» ASSIGNMENT
Every line holding the string "Hmat" should be copied from the listing.
═════ DATA SUPPLIED ═════
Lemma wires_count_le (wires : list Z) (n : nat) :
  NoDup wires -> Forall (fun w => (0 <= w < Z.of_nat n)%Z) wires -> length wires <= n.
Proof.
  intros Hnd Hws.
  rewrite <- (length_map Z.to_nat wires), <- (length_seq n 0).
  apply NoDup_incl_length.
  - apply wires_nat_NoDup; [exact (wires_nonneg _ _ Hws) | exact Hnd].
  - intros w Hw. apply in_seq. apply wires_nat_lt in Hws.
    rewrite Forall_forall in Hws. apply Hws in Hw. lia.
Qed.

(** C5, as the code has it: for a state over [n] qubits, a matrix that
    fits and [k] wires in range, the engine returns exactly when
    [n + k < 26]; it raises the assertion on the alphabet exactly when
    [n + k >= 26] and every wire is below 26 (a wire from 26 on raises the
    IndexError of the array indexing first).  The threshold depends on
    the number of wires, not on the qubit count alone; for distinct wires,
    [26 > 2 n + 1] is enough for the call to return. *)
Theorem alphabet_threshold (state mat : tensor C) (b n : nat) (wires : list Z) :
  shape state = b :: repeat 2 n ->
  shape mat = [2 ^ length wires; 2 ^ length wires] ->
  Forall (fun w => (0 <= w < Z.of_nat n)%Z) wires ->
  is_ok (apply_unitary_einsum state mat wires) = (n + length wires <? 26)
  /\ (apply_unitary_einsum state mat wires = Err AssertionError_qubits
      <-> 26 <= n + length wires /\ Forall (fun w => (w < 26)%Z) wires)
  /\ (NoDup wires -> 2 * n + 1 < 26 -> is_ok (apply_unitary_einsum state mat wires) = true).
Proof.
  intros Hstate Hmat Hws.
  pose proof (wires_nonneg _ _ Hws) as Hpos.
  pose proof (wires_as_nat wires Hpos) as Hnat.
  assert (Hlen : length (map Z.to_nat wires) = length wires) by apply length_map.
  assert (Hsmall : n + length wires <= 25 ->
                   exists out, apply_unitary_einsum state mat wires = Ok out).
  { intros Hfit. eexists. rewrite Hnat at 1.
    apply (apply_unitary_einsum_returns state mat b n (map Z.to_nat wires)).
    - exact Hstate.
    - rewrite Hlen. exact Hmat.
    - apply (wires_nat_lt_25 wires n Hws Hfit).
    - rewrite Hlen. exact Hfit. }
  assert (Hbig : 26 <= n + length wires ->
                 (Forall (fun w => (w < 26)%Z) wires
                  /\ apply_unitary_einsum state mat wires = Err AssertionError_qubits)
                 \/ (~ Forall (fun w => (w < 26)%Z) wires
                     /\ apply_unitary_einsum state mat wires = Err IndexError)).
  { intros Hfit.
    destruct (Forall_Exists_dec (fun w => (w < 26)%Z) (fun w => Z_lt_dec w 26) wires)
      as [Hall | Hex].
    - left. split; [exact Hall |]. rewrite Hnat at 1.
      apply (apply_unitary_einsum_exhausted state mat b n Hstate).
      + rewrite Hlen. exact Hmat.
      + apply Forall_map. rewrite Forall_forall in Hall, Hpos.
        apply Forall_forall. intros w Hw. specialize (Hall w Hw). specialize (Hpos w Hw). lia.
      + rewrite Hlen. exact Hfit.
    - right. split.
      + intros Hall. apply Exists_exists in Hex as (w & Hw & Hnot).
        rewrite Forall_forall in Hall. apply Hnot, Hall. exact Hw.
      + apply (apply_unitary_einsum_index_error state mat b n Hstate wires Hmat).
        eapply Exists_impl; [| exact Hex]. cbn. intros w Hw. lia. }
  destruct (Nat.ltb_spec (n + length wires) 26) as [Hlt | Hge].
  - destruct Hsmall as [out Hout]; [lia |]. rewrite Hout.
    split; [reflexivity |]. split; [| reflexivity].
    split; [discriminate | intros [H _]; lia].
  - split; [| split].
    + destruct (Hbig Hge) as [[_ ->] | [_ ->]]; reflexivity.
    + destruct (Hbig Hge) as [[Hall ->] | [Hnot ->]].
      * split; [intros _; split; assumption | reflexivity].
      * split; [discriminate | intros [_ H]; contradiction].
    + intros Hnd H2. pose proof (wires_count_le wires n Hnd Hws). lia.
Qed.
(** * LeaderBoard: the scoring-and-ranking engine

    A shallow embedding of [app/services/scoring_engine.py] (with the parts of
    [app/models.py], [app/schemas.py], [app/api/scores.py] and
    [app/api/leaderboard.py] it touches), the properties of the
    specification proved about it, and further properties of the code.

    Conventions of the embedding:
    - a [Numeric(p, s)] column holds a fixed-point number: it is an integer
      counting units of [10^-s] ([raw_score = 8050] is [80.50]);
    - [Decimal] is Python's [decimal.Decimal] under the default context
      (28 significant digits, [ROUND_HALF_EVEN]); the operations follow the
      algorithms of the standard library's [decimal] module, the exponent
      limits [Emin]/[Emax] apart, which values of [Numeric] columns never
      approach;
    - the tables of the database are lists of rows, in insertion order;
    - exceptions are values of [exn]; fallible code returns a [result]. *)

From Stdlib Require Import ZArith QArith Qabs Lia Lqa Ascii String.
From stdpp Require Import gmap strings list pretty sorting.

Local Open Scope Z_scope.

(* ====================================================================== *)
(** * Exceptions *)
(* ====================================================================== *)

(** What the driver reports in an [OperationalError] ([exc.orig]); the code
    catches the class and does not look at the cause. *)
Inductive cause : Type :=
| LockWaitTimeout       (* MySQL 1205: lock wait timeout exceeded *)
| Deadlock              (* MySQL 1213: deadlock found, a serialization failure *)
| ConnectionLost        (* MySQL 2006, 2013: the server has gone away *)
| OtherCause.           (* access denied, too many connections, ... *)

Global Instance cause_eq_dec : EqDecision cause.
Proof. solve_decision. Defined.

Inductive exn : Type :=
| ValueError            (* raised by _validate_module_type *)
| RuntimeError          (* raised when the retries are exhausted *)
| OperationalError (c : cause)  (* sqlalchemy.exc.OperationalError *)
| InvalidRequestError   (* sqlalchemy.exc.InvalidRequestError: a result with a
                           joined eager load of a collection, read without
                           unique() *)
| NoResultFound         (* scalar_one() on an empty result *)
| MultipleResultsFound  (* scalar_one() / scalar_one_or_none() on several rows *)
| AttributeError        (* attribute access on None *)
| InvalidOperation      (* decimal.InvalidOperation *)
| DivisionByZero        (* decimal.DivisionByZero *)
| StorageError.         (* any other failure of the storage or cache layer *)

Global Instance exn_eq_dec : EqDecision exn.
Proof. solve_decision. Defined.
═════
» RESULT
  intros Hstate Hmat Hws.
    - rewrite Hlen. exact Hmat.
      + rewrite Hlen. exact Hmat.
      + apply (apply_unitary_einsum_index_error state mat b n Hstate wires Hmat).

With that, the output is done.